Die UN-Kinderrechtskonvention gilt in Deutschland seit 1992. Jedoch steht die Aufnahme der Kinderrechte in das deutsche Grundgesetz noch immer aus. Die Rechte von Kindern und Jugendlichen werden bei vielen wichtigen Entscheidungen von Politik, Verwaltung und Rechtsprechung zu wenig berücksichtigt.

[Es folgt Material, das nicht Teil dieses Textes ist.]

(** What a finished test shows of the reconcile that finished it. *)
Definition result_shown (out : test_outcome) (t : conn_test) : Prop :=
  let verified := holds (ct_Conditions (kt_Status t)) ConditionConnectionVerified in
  match to_Probed out with
  | Some (Ok message) => verified ConditionTrue "ConnectionOK" (redact_Text message) (kt_Generation t)
  | Some (Err e) => verified ConditionFalse "ConnectionTestFailed" (redact_Text (error_text e)) (kt_Generation t)
  | None => ∃ reason message, verified ConditionFalse reason message (kt_Generation t)
  end.

(** Its time to live has passed since it finished. *)
Definition expired (env : test_env) (t : conn_test) : Prop :=
  ∃ completedAt, ct_CompletedAt (kt_Status t) = Some completedAt ∧ (connectionTestTTL t ≤ time_sub (ce_now env) completedAt)%Z.

Lemma set_probe_stored ok r1 r2 message env probed stored t :
  finished stored = false →
  ∃ t', to_Stored (set_probe ok r1 r2 message env probed stored t) = Some t' ∧
    (finished t' = true →
     holds (ct_Conditions (kt_Status t')) ConditionConnectionVerified (if ok then ConditionTrue else ConditionFalse) r1
       (redact_Text message) (kt_Generation t')).
Proof.
  intros Hf. unfold set_probe. destruct (ce_status env) as [e|].
  - exists stored. split; [by destruct (ce_conflict env e)|]. by rewrite Hf.
  - eexists. split; [done|]. intros _. cbn. apply set_holds_other; [done|]. apply set_holds.
Qed.

Lemma set_probe_probed ok r1 r2 message env probed stored t :
  to_Probed (set_probe ok r1 r2 message env probed stored t) = probed.
Proof. unfold set_probe. destruct (ce_status env) as [e|]; [by destruct (ce_conflict env e)|done]. Qed.

(** A failure before the probe. *)
Lemma failed_unprobed env reason message t :
  finished t = false →
  let out := setProbeFailed env None reason message t t in
  ∃ t', to_Stored out = Some t' ∧ (finished t' = true → result_shown out t').
Proof.
  intros Hf out. destruct (set_probe_stored false reason reason message env None t t Hf) as (t' & Hs & Hc). exists t'. split; [done|].
  intros Hf'. unfold result_shown, out, setProbeFailed. rewrite set_probe_probed. eauto.
Qed.

Lemma probe_step env resolved t :
  finished t = false →
  let out := run_probe env resolved t in ∃ t', to_Stored out = Some t' ∧ (finished t' = true → result_shown out t').
Proof.
  intros Hf out. unfold out, run_probe. destruct (BuildContextFromSpec _ _ _) as [bc|e]; [|by apply failed_unprobed].
  destruct (RunConnectionTest _ _ bc) as [message|e]; unfold setProbeSucceeded, setProbeFailed;
    set (timed := with_test_status _ _).
  - destruct (set_probe_stored true "ConnectionOK" "ProbeSucceeded" message env (Some (Ok message)) t timed Hf) as (t' & Hs & Hc).
    exists t'. split; [done|]. unfold result_shown. by rewrite set_probe_probed.
  - destruct (set_probe_stored false "ConnectionTestFailed" "ConnectionTestFailed" (error_text e) env (Some (Err e)) t timed Hf)
      as (t' & Hs & Hc).
    exists t'. split; [done|]. unfold result_shown. by rewrite set_probe_probed.
Qed.

Lemma unfinished_step env t :
  finished t = false →
  let out := connectiontest_Reconcile env t in ∃ t', to_Stored out = Some t' ∧ (finished t' = true → result_shown out t').
Proof.
  intros Hf out. unfold out, connectiontest_Reconcile. rewrite decide_False by (by apply bool_decide_eq_false in Hf).
  destruct (Family _) as [[family name]|]; [|by apply failed_unprobed].
  destruct (sink_ResolveSink _ _ _ _) as [resolved|]; [|by apply failed_unprobed].
  destruct (ce_object env) as [uid|]; [|by apply failed_unprobed].
  destruct (ensureOwnerReference env t uid) as [t1|] eqn:Ho; [|exists t; by rewrite Hf].
  apply probe_step. revert Ho. unfold ensureOwnerReference. case_decide; [by intros [= <-]|]. case_decide; [by intros [= <-]|].
  destruct (ce_reference env); [done|]. destruct (ce_patch env); [done|]. by intros [= <-].
Qed.

Lemma finished_step env t :
  finished t = true →
  let out := connectiontest_Reconcile env t in
  to_Probed out = None ∧ (to_Stored out = Some t ∨ to_Stored out = None ∧ expired env t).
Proof.
  intros Hf out. unfold out, connectiontest_Reconcile. rewrite decide_True by (by apply bool_decide_eq_true in Hf).
  unfold reconcileTTL, expired. destruct (ct_CompletedAt _) as [c|]; [|by split; [|left]].
  case_decide; [|by split; [|left]]. destruct (ce_delete env) as [e|]; [destruct (api_IsNotFound e)|]; cbn; eauto 7.
Qed.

Seit 1994 setzt sich das Aktionsbündnis Kinderrechte – Deutsches Kinderhilfswerk, Deutscher Kinderschutzbund, UNICEF Deutschland – für die vollständige Umsetzung der Kinderrechte ein. In Kooperation mit der deutschen Liga für das Kind fordern wir, die Kinderrechte ins Grundgesetz aufzunehmen.

FAQ

Warum Kinderrechte ins Grundgesetz?

Im Grundgesetz der Bundesrepublik Deutschland werden die Kinder zwar in Artikel 6 erwähnt. Sie sind jedoch nur „Regelungsgegenstand“ der Norm, also Objekte: „Pflege und Erziehung der Kinder sind das natürliche Recht der Eltern und die zuvörderst ihnen obliegende Pflicht“ (Art.6 GG, Absatz 2). Kinder werden nicht als Rechtssubjekte behandelt, ihre Grundrechte setzen sich in der Rechtsprechung kaum durch oder finden in der Rechtsprechung kaum Niederschlag. Das Bundesverfassungsgericht hat in der Vergangenheit in seiner Rechtsprechung bereits klargestellt, dass sich elterliche Pflege und Erziehung stets am Kindeswohl als oberster Richtschnur zu orientieren haben. Ebenfalls aufgrund der Rechtsprechung des Bundesverfassungsgerichts ist heute anerkannt, dass das Kind „ein Wesen mit eigener Menschenwürde und einem eigenen Recht auf Entfaltung seiner Persönlichkeit im Sinne der Artikel 1 Absatz 1 und Artikel 2 Absatz 1 Grundgesetz (GG) ist“ (BVerfGE 24, 119 (144)). Das Grundgesetz selbst allerdings bringt bis heute weder den in der Kinderrechtskonvention verankerten Vorrang des Kindeswohls noch den grundlegenden Gedanken dieses völkerrechtlichen Abkommens zum Ausdruck – dass nämlich Kinder als gleichberechtigte Mitglieder der menschlichen Gemeinschaft, als eigenständige Persönlichkeiten mit eigener Würde und dem Anspruch auf Anerkennung ihrer Individualität anzuerkennen sind.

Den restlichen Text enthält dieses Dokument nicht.